There is little that is "normal" or even familiar about how businesses have flexed and, in many cases, upended the traditional ways in which they conduct business. The business of mergers and acquisitions is no different.
There is little that is “normal” or even familiar about how businesses have flexed and, in many cases, upended the traditional ways in which they conduct business. The business of mergers and acquisitions is no different. On its face, a world-wide pandemic would be the worst possible time for an organization or holding company to take on the weight of any potential risk. However, a closer inspection shows that the pandemic hasn’t so much hampered business operations as much as it has forced us to examine the potential of what could be essentially reshaping the future of how we operate.
To truly understand the impact of acquisitions in 2020, we’d be wise to look back at 2019, the year of tech acquisitions that, on some level, impacted the performance industry. 2019 made for some big-ticket headlines, including Salesforce acquiring Tableau for $15.5B, Google acquiring Looker for $2.6B, Sprinklr acquiring Nanigans for $1.5B, Campaign Monitor bought Sailthru, Liveclicker WP Engine bought Flywheel, Hubspot bought PieSync—the list goes on.
In many ways, 2019 can also be credited as the year that opened investor eyes to opportunities lying in wait. The growth of e-commerce, as reported by eMarketer in October, jumped over 30%—catapulting the online shopping shift projections (for perspective, Best Buy and Target are both expected to surge more than 100%). But marketers were still under pressure to deliver. As a result, there was greater emphasis and interest in performance channels and models that offered risk insulation: paying only on conversion. Thus, affiliate and content became a primary focus for marketers looking to extend and expand audience reach and achieve scalable customer acquisition.
Acquisitions within the channel began to kick off straight away in January 2020. We’ve seen PayPal buying Honey for $4B, TUNE got acquired by Constellation Software (who bought CAKE about 12 months earlier), Skimlinks was acquired by Connexity (who finds new customers for big brands), Vision7 acquired All Inclusive Marketing, NerdWallet bought UK-based Know Your Wallet. Moreover, RetailMeNot is being sold for +$400M, and Intuit is looking to purchase Credit Karma (in a yet-to-be sealed deal). There’s little question over whether e-commerce growth propelled many of these performance marketing acquisitions as it most certainly did.
Notably, in many of the acquisitions in 2020 (and 2019, for that matter), a central pattern has emerged: the consumer is in control of their buying journey. They have declared that content is king and demand more personalized experiences. There is a strong sense that absorbing companies that can either provide reach and audience access at scale or punctuate technology and data capabilities are critical to maintaining position and relevance.
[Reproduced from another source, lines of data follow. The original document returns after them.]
Definition with_nets (f : list Net → list Net) (s : Store) : Store :=
  mkStore (f (nets s)) (ppins s) (parts s) (classes s) (Net_plugins s)
    (Pin_plugins s) (ParticularPin_plugins s) (Part_plugins s) (hook_log s).
Definition with_ppins (f : list ParticularPin → list ParticularPin) (s : Store) : Store :=
  mkStore (nets s) (f (ppins s)) (parts s) (classes s) (Net_plugins s)
    (Pin_plugins s) (ParticularPin_plugins s) (Part_plugins s) (hook_log s).
Definition with_parts (f : list Part → list Part) (s : Store) : Store :=
  mkStore (nets s) (ppins s) (f (parts s)) (classes s) (Net_plugins s)
    (Pin_plugins s) (ParticularPin_plugins s) (Part_plugins s) (hook_log s).
Definition with_classes (f : list PartClass → list PartClass) (s : Store) : Store :=
  mkStore (nets s) (ppins s) (parts s) (f (classes s)) (Net_plugins s)
    (Pin_plugins s) (ParticularPin_plugins s) (Part_plugins s) (hook_log s).
Definition with_hook_log (f : list (plugin_cls * instance) → list (plugin_cls * instance))
    (s : Store) : Store :=
  mkStore (nets s) (ppins s) (parts s) (classes s) (Net_plugins s)
    (Pin_plugins s) (ParticularPin_plugins s) (Part_plugins s) (f (hook_log s)).
Definition register (c : core_class) (pl : plugin_cls) (s : Store) : Store :=
  match c with
  | CNet => mkStore (nets s) (ppins s) (parts s) (classes s) (Net_plugins s ++ [pl])
      (Pin_plugins s) (ParticularPin_plugins s) (Part_plugins s) (hook_log s)
  | CPin => mkStore (nets s) (ppins s) (parts s) (classes s) (Net_plugins s)
      (Pin_plugins s ++ [pl]) (ParticularPin_plugins s) (Part_plugins s) (hook_log s)
  | CParticularPin => mkStore (nets s) (ppins s) (parts s) (classes s) (Net_plugins s)
      (Pin_plugins s) (ParticularPin_plugins s ++ [pl]) (Part_plugins s) (hook_log s)
  | CPart => mkStore (nets s) (ppins s) (parts s) (classes s) (Net_plugins s)
      (Pin_plugins s) (ParticularPin_plugins s) (Part_plugins s ++ [pl]) (hook_log s)
  end.

(** ** Computations that thread the store and may raise *)

Inductive outcome (A : Type) :=
| Ok (a : A)
| Raise (e : exn).
Arguments Ok {A} a.
Arguments Raise {A} e.

Definition M (A : Type) : Type := Store → Store * outcome A.

Definition ret {A} (a : A) : M A := fun s => (s, Ok a).
Definition raise {A} (e : exn) : M A := fun s => (s, Raise e).
Definition bind {A B} (m : M A) (k : A → M B) : M B :=
  fun s => match m s with
           | (s', Ok a) => k a s'
           | (s', Raise e) => (s', Raise e)
           end.
Definition get : M Store := fun s => (s, Ok s).
Definition modify (f : Store → Store) : M unit := fun s => (f s, Ok tt).
(** ** Trackers *)

Lemma splice1_indexOf (l : list string) (x : string) :
  indexOf l x <> -1 ->
  exists l1 l2,
    l = l1 ++ x :: l2 /\ ~ In x l1 /\ splice1 l (indexOf l x) = l1 ++ l2.
Proof.
  induction l as [|y t IH]; simpl; [congruence|].
  destruct (String.eqb_spec y x) as [->|Hne].
  - intros _. exists [], t. repeat split. intros [].
  - pose proof (indexOf_ge t x) as Hge.
    destruct (indexOf t x =? -1) eqn:E; [congruence|]. intros _.
    apply Z.eqb_neq in E. destruct (IH E) as (l1 & l2 & Ht & Hl1 & Hs).
    exists (y :: l1), l2. split; [simpl; congruence|]. split.
    + intros [H|H]; [congruence|contradiction].
    + unfold splice1 in *.
      replace (Z.to_nat (indexOf t x + 1)) with (S (Z.to_nat (indexOf t x)))
        by lia.
      simpl. simpl in Hs. now rewrite Hs.
Qed.

Lemma updateExcl_incl (excl : list string) (file : string) (b : bool)
  (x : string) :
  In x (updateExcl excl file b) -> In x excl \/ (b = true /\ x = file).
Proof.
  unfold updateExcl. destruct b; simpl.
  - destruct (indexOf excl file =? -1); [|now left].
    rewrite in_app_iff. simpl. intros [H|[H|[]]]; [now left|now right].
  - destruct (indexOf excl file =? -1) eqn:E; simpl; [now left|].
    apply Z.eqb_neq in E.
    destruct (splice1_indexOf excl file E) as (l1 & l2 & Hl & _ & ->).
    rewrite Hl, !in_app_iff. simpl. intros [H|H]; left; tauto.
Qed.
(** Capturing the state of a wrapper with a filled cache body. *)
Lemma captured_wrapper_over_disk :
  let σ := Run (wrapper (disk 7) (Some 7%nat)) [] in
  _EPHEMERAL (subject σ) = true
  ∧ fst (__getstate__ render σ) = Ok (wrapper (disk 7) None)
  ∧ wrapper (disk 7) None = fresh (disk 7) None None
  ∧ ∀ t, fst (_load (Run (wrapper (disk 7) None) t)) = Ok 7%nat
         ∧ delegate_loads (trace (snd (_load (Run (wrapper (disk 7) None) t))))
           = (delegate_loads t + 1)%nat.
Proof.
  intros σ. split; [reflexivity|]. split; [reflexivity|].
  assert (_EPHEMERAL (subject σ) = true) as Hmark by reflexivity.
  assert (__getstate__ render σ = (Ok (wrapper (disk 7) None), snd (__getstate__ render σ)))
    as Hrun by reflexivity.
  destruct (captured_state_is_fresh render factory σ _ _ Hmark Hrun)
    as (Hfresh & _ & Hload).
  split; [exact Hfresh|exact Hload].
Defined.

(** Existence after a load, the device being unreachable by then. *)
Lemma exists_after_load_unplugged :
  let σ := Run (wrapper (disk 7) None) [] in
  fst (_load σ) = Ok 7%nat
  ∧ fst (_exists (Run (with_dataset (unplugged 7) (subject (snd (_load σ)))) [])) = Ok true.
Proof.
  intros σ. split; [reflexivity|].
  destruct (exists_after_load_or_save σ) as (Hload & _).
  assert (_load σ = (Ok 7%nat, snd (_load σ))) as Hrun by reflexivity.
  by rewrite (Hload 7%nat _ Hrun (unplugged 7) []).
Defined.

(** A save of 3, then a save of 4 refused by an unreachable device. *)
Lemma refused_save_serves_previous :
  let σ := Run (wrapper (disk 7) None) [] in
  let σ1 := snd (_save 3%nat σ) in
  let σ2 := snd (_save 4%nat (Run (with_dataset (unplugged 3) (subject σ1)) [])) in
  _save 3%nat σ = (Ok tt, σ1)
  ∧ _save 4%nat (Run (with_dataset (unplugged 3) (subject σ1)) []) = (Raise io_error, σ2)
  ∧ fst (_load σ2) = Ok 3%nat.
Proof.
  intros σ σ1 σ2. split; [reflexivity|]. split; [reflexivity|].
  assert (_save 3%nat σ = (Ok tt, σ1)) as Hfirst by reflexivity.
  assert (_save 4%nat (Run (with_dataset (unplugged 3) (subject σ1)) [])
          = (Raise io_error, σ2)) as Hsecond by reflexivity.
  by rewrite (load_after_two_saves σ 3%nat 4%nat σ1 (unplugged 3) [] _ σ2 Hfirst Hsecond).
Defined.

(** Calls on a wrapper constructed from the catalog entry. *)
Lemma constructed_wrapper_stays_ephemeral :
  let built := __init__ (Any := nat) factory (ADict 1) (Some latest) (Some "assign")
                 (Some entry) (Run memory []) in
  let self := fresh {| content := None; offline := false; handles := 0 |}
                (Some "assign") (Some entry) in
  fst built = Ok self
  ∧ _EPHEMERAL (subject (serve_all render [DoSave 2%nat; DoGetstate; DoLoad] (Run self [])))
    = true
  ∧ metadata (subject (serve_all render [DoSave 2%nat; DoGetstate; DoLoad] (Run self [])))
    = Some entry.
Proof.
  intros built self. split; [reflexivity|].
  assert (__init__ (Any := nat) factory (ADict 1) (Some latest) (Some "assign")
            (Some entry) (Run memory []) = (Ok self, snd built)) as Hbuilt by reflexivity.
  exact (constructed_attributes_persist render factory _ _ _ _ _ _ self
           [DoSave 2%nat; DoGetstate; DoLoad] [] Hbuilt).
Defined.

(** Loads, a save and an existence check over a filled cache body. *)
Lemma filled_cache_shields_disk :
  let σ := Run (wrapper (disk 7) (Some 7%nat)) [] in
  let rs := [DoLoad; DoSave 2%nat; DoExists; DoLoad] in
  is_Some (cached σ)
  ∧ forallb (λ r, negb (clears r)) rs = true
  ∧ is_Some (cached (serve_all render rs σ))
  ∧ delegate_queries (trace (serve_all render rs σ)) = [].
Proof.
  intros σ rs.
  assert (is_Some (cached σ)) as Hfilled by (by exists 7%nat).
  split; [exact Hfilled|]. split; [reflexivity|].
  assert (forallb (λ r, negb (clears r)) rs = true) as Hkeeps by reflexivity.
  exact (populated_cache_shields_delegate render rs σ Hfilled Hkeeps).
Defined.

(** A load, a save, a release and a load again over the disk. *)
Lemma wrapper_over_disk_stays_coherent :
  let σ := Run (wrapper (disk 7) None) [] in
  let rs := [DoLoad; DoSave 2%nat; DoRelease] in
  (∀ v, write_error σ v = None)
  ∧ coherent content σ
  ∧ coherent content (serve_all render rs σ)
  ∧ fst (_load (serve_all render rs σ)) = Ok 2%nat
  ∧ content (delegate (serve_all render rs σ)) = Some 2%nat.
Proof.
  intros σ rs.
  assert (coherent content σ) as Hinit by (intros x; discriminate).
  assert (∀ v, write_error σ v = None) as Htakes by (intros v; reflexivity).
  destruct (cache_never_diverges (Hstore := file_persists_content) render content rs σ
              Htakes Hinit) as (Hcoh & Hload).
  split; [exact Htakes|].
  split; [exact Hinit|]. split; [exact Hcoh|]. split; [reflexivity|].
  assert (_load (serve_all render rs σ) = (Ok 2%nat, snd (_load (serve_all render rs σ))))
    as Hrun by reflexivity.
  exact (Hload 2%nat _ Hrun).
Defined.

(** Construction from the catalog entry with a version pair, and with a
    factory that refuses every configuration. *)
Lemma factory_outcome_is_construction_outcome :
  let refuse (name : string) (config : dict) (lv sv : option string) : result file :=
    Raise (DatasetError "Class not found") in
  let marked := <[VERSIONED_FLAG_KEY := PyBool true]> entry in
  deref memory 1 !! VERSIONED_FLAG_KEY = None
  ∧ __init__ (Any := nat) factory (ADict 1) (Some latest) None None (Run memory [])
    = (Ok (fresh {| content := None; offline := false; handles := 0 |} None None),
       Run (<[1 := marked]> memory) [Resolve "_cached" marked None None])
  ∧ __init__ (Any := nat) refuse (ADict 1) (Some latest) None None (Run memory [])
    = (Raise (DatasetError "Class not found"),
       Run (<[1 := marked]> memory) [Resolve "_cached" marked None None]).
Proof.
  intros refuse marked.
  assert (deref memory 1 !! VERSIONED_FLAG_KEY = None) as Hkey by reflexivity.
  split; [exact Hkey|]. split.
  - exact (config_construction_outcome factory memory [] 1 (Some latest) None None Hkey).
  - exact (config_construction_outcome refuse memory [] 1 (Some latest) None None Hkey).
Defined.

(** First use of a wrapper constructed over the disk. *)
Lemma first_load_reads_disk :
  let built := __init__ (Any := nat) factory (ADataset (disk 7)) None None None
                 (Run memory []) in
  fst built = Ok (fresh (disk 7) None None)
  ∧ fst (_load (Run (fresh (disk 7) None None) [])) = Ok 7%nat
  ∧ delegate_loads (trace (snd (_load (Run (Any := nat) (fresh (disk 7) None None) []))))
    = 1%nat
  ∧ fst (_exists (Run (fresh (disk 7) None None) [])) = Ok true.
Proof.
  intros built. split; [reflexivity|].
  assert (__init__ (Any := nat) factory (ADataset (disk 7)) None None None (Run memory [])
          = (Ok (fresh (disk 7) None None), snd built)) as Hbuilt by reflexivity.
  exact (first_use_goes_to_delegate factory _ _ _ _ _ _ _ [] Hbuilt).
Defined.

(** A wrapper with the copy mode "copy" whose cache body holds 1: the disk
    takes 3, the cache body refuses it, and the wrapper goes on answering
    1 while the disk holds 3. *)
Lemma refused_cache_write_leaves_old_value :
  let refused := DatasetError "'int' object has no attribute 'copy'" in
  let self := with_cache {| MemoryDataset._data := Some 1%nat;
                            MemoryDataset._copy_mode := Some "copy" |}
                (fresh (disk 7) (Some "copy") None) in
  let σ := Run self [] in
  write_error σ 3%nat = Some refused
  ∧ fst (ds_save 3%nat (delegate σ)) = Ok tt
  ∧ ∃ σ1, _save 3%nat σ = (Raise refused, σ1)
      ∧ content (delegate σ1) = Some 3%nat
      ∧ fst (_load σ1) = Ok 1%nat.
Proof.
  intros refused self σ.
  assert (write_error σ 3%nat = Some refused) as Hcopy by reflexivity.
  assert (ds_save 3%nat (delegate σ)
          = (Ok tt, {| content := Some 3%nat; offline := false; handles := 2 |}))
    as Hsave by reflexivity.
  split; [exact Hcopy|]. split; [reflexivity|].
  destruct (cache_write_failure_is_raised σ 3%nat
              {| content := Some 3%nat; offline := false; handles := 2 |} refused Hcopy)
    as (Hraised & _).
  destruct (Hraised Hsave) as (σ1 & Hrun & Hdel & _ & Hload).
  exists σ1. split; [exact Hrun|]. split; [by rewrite Hdel|].
  by rewrite (Hload 1%nat).
Defined.
End further_runs.

Section existence_failures.
Context {Any D : Type} `{!AbstractDataset Any D} `{!CopyPolicy Any}.
Implicit Types (σ : run Any (CachedDataset.t Any D)).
But while e-commerce growth may have played a large role in many of 2020’s performance acquisitions, Covid-19 also played an undeniable role in reshaping consumer preference and changing behaviors that also added fuel to the acquisition fire. Rapid e-commerce growth combined with a shift in consumer sentiment makes performance channels a viable, better choice for brands—and this is a win for performance marketing providers and acquisitions.
Take for example, the recently announced acquisition of Vancouver-based affiliate marketing and program agency, All Inclusive Marketing (AIM), who was acquired by Vision7 International as part of its purchase. If the future of marketing wasn’t evident before, moves like these certainly help to clear doubt: traditional marketing companies (and non-traditional marketing companies) realize the critical importance that having a performance-based solution in their portfolio plays in achieving business outcomes. For the more than 80% of marketers and 84% of publishers that currently adopt affiliate in their marketing mix, this comes as no surprise. Affiliate marketing—now residing as a critical arm of the broader category, partnership marketing—has been delivering an outcome-based model since its inception.
Adding to this list is the close-to-home acquisition of Pepperjam by Partnerize. Partnerize’s tech uses automation to help clients optimize their relationships with marketer partners, like affiliates (publisher partners), e-commerce ad deals, or influencers. Pepperjam holds an affiliate technology platform with a network of more than 250,000 partners, including content and influencers. Last year, Partnerize raised $50M and subsequently acquired BrandVerity, a trademark monitoring and compliance tech company. There’s a clear trajectory: Brands are taking more control over performance channels like affiliate or influencer marketing. This path is especially true for retail and consumer brands that are ramping up e-commerce or direct-to-consumer (D2C) businesses.
So, what does the future hold for these acquisitions? The truth is that it may be too early to place bets on any outcomes. On their face, most of these 2020 acquisitions represent consolidations in our space, but moreover, they represent a significant investment from both industry insiders and outside capital. Workforce reduction, while a common (albeit unpleasant) practice is an organic part of many acquisitions, they eventually work themselves out to “right-fit” the organization’s position in the market. And while COVID-19 certainly threw a wrench in best-laid plans, slowing processes down somewhat, the aforementioned 2020 acquisitions mentioned above signal that we have rather deftly figured out how to buy a company over Zoom, and it hasn’t slowed down mergers and acquisitions in the least bit.